What appears from the first line of the records below through the line containing "properties the specification" must be reproduced verbatim.
Information START
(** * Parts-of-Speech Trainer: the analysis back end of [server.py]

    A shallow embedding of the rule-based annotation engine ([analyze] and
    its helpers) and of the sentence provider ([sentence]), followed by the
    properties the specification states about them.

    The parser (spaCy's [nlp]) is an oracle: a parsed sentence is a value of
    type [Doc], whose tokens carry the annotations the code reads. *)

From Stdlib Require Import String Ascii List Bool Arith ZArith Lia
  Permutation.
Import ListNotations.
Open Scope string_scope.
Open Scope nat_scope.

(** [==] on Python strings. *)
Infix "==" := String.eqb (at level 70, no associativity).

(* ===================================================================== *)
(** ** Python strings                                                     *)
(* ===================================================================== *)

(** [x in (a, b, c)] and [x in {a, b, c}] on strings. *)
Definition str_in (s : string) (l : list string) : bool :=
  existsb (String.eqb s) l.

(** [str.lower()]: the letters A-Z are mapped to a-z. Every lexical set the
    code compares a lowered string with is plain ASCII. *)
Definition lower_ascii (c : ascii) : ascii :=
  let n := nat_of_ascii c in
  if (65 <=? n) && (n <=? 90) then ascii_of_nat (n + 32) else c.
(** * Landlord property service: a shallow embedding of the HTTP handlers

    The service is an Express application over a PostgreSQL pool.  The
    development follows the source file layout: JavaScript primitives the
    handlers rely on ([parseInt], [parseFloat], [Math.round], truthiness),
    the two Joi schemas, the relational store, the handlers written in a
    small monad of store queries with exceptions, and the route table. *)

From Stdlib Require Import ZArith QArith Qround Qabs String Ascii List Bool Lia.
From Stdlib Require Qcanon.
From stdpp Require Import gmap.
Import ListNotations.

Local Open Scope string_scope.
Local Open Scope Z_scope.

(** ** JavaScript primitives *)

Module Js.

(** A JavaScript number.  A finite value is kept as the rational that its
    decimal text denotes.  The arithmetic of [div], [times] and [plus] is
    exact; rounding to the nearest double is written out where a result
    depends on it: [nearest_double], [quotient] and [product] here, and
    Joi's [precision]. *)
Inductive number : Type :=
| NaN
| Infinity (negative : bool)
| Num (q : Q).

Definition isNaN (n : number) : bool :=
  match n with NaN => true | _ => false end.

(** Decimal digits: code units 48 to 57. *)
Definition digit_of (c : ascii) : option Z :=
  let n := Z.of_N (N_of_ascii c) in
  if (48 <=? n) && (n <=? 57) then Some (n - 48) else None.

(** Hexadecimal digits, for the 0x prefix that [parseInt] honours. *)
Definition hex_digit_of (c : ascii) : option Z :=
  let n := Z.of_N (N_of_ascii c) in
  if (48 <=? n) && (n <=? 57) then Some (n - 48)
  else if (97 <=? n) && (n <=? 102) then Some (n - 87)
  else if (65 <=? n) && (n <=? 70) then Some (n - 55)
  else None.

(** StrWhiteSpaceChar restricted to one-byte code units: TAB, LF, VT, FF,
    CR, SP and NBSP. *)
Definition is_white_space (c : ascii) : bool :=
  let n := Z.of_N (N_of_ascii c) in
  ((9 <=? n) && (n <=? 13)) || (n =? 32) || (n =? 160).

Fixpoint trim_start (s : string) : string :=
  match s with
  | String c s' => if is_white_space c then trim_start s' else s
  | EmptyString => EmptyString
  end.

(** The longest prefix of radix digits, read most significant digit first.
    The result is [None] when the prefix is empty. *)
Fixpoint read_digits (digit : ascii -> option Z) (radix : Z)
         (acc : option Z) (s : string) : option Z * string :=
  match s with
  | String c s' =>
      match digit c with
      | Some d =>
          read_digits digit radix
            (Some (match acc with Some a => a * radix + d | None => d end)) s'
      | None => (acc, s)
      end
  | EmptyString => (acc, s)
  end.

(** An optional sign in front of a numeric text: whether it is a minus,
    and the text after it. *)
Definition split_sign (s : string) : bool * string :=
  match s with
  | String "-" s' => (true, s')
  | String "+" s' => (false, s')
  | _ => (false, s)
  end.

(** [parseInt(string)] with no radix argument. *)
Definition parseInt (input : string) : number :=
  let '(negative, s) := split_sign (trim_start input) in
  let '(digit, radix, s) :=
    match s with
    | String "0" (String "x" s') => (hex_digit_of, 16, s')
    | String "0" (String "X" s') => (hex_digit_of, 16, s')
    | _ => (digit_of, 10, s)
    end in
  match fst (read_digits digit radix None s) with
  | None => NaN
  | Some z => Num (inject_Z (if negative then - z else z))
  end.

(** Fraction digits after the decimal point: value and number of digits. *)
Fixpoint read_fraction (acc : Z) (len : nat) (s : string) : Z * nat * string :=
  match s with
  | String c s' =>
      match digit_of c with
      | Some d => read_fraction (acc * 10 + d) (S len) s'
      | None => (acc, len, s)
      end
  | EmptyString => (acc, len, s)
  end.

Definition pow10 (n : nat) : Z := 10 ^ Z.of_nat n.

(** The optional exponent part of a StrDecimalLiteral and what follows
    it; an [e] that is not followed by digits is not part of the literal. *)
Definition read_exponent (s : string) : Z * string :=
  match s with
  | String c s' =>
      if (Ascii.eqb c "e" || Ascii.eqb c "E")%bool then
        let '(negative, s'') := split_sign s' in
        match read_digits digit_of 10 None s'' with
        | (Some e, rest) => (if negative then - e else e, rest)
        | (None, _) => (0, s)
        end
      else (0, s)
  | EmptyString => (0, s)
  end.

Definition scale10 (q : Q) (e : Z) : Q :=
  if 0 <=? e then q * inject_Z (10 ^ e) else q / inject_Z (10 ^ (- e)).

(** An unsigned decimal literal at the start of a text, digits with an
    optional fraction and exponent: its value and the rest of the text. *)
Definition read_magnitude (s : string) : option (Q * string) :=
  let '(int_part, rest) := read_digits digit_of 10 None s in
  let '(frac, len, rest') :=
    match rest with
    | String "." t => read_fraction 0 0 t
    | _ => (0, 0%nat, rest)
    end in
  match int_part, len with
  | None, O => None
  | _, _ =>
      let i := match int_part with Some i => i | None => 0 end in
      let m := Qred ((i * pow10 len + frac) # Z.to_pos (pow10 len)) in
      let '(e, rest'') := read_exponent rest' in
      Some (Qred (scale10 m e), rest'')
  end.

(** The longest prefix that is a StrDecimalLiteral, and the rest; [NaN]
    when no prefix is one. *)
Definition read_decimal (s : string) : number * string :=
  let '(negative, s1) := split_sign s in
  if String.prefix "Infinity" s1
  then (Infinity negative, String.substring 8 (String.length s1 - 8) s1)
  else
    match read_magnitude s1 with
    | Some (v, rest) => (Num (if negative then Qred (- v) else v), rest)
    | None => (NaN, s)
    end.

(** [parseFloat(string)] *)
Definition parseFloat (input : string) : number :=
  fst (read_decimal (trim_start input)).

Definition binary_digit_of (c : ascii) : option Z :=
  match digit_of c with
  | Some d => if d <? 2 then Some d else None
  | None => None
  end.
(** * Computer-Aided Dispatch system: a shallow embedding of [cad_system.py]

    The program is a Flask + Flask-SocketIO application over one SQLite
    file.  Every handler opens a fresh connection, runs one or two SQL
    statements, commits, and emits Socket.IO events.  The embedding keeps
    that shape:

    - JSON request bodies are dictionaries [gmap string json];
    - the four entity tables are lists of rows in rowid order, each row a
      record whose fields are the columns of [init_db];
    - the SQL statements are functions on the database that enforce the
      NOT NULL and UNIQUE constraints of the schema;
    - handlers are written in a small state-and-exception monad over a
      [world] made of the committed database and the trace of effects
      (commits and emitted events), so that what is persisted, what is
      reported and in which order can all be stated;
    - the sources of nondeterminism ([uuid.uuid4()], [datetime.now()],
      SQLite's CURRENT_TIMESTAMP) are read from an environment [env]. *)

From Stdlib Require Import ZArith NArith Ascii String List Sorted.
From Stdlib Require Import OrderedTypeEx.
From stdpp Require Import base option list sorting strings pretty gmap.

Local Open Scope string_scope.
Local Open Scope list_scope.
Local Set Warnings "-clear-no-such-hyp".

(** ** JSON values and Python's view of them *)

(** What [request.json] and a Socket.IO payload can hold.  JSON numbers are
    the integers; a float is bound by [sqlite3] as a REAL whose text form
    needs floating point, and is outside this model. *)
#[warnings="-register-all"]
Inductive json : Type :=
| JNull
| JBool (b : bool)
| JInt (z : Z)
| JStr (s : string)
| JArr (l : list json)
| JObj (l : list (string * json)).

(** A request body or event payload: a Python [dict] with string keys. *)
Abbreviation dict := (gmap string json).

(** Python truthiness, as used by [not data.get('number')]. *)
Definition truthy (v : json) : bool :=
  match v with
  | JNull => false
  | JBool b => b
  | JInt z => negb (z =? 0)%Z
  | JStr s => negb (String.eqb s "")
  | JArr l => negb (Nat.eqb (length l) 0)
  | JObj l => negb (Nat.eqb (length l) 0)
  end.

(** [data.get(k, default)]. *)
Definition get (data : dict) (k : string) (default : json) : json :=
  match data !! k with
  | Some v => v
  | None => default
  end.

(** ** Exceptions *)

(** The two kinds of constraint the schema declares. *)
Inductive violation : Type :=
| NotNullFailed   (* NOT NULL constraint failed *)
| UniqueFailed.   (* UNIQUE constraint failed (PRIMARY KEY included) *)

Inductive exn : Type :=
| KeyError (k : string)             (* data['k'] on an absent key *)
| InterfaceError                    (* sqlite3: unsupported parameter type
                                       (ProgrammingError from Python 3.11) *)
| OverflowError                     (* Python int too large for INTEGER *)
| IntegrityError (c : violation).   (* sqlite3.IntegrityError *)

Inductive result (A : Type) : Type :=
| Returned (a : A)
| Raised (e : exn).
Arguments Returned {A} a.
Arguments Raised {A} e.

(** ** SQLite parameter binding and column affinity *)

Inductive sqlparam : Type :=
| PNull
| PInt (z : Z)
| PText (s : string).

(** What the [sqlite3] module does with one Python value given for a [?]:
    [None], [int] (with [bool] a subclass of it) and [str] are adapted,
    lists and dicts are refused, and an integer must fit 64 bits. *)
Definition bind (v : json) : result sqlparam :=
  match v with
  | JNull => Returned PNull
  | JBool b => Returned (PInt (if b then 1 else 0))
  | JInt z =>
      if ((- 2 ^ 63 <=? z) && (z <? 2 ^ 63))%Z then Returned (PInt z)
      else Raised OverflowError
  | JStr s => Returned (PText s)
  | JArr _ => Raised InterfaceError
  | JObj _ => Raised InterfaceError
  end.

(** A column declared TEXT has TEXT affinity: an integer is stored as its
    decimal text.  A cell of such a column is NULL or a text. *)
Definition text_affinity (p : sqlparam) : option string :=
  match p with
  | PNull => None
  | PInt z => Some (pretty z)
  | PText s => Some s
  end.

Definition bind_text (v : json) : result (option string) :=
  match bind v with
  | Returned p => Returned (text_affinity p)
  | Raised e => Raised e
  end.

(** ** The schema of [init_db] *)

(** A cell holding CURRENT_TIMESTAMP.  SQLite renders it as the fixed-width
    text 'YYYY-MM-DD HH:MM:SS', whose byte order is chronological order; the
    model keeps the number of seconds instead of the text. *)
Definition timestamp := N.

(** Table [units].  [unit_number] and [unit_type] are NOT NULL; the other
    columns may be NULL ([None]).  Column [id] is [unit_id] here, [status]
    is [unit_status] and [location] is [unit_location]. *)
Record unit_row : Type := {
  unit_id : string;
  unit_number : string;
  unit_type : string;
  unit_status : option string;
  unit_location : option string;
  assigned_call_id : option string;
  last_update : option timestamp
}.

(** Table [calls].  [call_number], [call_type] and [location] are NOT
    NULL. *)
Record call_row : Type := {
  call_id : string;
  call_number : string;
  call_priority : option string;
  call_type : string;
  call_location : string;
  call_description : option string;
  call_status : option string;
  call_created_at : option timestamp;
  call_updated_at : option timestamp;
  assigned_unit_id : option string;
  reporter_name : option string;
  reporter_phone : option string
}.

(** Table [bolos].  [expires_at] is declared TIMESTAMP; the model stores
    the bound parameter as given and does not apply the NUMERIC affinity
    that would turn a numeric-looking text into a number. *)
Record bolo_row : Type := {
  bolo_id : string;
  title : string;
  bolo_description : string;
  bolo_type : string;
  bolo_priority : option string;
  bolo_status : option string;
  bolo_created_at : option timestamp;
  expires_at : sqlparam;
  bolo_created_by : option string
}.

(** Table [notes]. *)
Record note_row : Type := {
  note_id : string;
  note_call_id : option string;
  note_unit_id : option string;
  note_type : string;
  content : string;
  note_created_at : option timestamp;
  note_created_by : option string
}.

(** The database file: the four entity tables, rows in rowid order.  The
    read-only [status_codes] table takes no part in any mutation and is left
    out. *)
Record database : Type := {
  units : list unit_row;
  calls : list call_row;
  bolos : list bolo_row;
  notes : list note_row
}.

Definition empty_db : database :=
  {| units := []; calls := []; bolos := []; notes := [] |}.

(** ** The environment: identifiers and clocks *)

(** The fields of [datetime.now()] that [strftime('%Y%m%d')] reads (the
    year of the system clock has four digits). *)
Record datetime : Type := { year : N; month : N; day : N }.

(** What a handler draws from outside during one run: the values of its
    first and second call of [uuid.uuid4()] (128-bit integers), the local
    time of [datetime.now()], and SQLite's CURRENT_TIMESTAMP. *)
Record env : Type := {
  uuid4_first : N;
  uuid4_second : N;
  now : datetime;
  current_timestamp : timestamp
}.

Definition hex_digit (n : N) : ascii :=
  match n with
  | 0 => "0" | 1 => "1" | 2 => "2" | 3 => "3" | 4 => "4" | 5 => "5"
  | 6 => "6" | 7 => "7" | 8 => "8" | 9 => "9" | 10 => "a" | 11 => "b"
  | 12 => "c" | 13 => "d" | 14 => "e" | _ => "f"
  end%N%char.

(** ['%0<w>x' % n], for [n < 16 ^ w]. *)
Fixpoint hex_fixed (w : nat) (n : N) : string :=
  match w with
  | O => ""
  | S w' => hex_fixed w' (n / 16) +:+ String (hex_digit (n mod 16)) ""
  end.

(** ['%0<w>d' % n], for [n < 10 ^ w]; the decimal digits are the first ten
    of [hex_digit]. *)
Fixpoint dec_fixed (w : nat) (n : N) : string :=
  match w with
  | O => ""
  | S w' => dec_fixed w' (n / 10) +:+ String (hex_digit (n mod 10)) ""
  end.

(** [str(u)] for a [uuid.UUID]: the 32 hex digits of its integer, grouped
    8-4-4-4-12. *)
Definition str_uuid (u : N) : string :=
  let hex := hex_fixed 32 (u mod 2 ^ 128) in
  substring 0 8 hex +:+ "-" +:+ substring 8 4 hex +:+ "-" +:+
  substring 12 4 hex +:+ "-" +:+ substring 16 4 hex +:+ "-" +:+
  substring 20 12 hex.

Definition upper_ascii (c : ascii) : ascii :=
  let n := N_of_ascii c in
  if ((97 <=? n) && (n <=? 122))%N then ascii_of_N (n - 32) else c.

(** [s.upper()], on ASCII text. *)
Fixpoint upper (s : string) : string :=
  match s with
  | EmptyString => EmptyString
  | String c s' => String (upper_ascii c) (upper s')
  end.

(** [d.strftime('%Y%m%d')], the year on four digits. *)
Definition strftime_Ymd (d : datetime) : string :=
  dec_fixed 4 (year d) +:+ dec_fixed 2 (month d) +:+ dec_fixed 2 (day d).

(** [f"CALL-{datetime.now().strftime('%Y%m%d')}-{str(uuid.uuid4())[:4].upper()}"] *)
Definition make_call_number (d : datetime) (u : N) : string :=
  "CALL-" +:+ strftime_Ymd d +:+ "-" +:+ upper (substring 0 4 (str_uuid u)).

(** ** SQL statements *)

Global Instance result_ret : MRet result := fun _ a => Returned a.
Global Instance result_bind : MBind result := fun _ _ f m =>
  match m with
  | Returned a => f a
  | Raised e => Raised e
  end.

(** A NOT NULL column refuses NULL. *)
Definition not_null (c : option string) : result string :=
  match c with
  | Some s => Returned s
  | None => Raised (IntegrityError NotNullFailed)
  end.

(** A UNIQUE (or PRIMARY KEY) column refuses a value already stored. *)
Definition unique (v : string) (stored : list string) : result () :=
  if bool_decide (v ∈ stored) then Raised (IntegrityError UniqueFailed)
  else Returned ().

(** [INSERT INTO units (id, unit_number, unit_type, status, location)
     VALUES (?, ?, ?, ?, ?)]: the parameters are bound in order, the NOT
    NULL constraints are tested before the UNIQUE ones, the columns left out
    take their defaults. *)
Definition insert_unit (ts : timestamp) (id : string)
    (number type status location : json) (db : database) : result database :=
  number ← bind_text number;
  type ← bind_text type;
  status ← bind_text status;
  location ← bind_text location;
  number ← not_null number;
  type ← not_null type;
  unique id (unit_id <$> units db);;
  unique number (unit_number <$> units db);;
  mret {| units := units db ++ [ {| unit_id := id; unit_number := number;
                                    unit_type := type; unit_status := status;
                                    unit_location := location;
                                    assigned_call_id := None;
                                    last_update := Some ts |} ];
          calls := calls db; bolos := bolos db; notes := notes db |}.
Information END
**Answer to the problem**:
(** * Parts-of-Speech Trainer: the analysis back end of [server.py]

    A shallow embedding of the rule-based annotation engine ([analyze] and
    its helpers) and of the sentence provider ([sentence]), followed by the
    properties the specification states about them.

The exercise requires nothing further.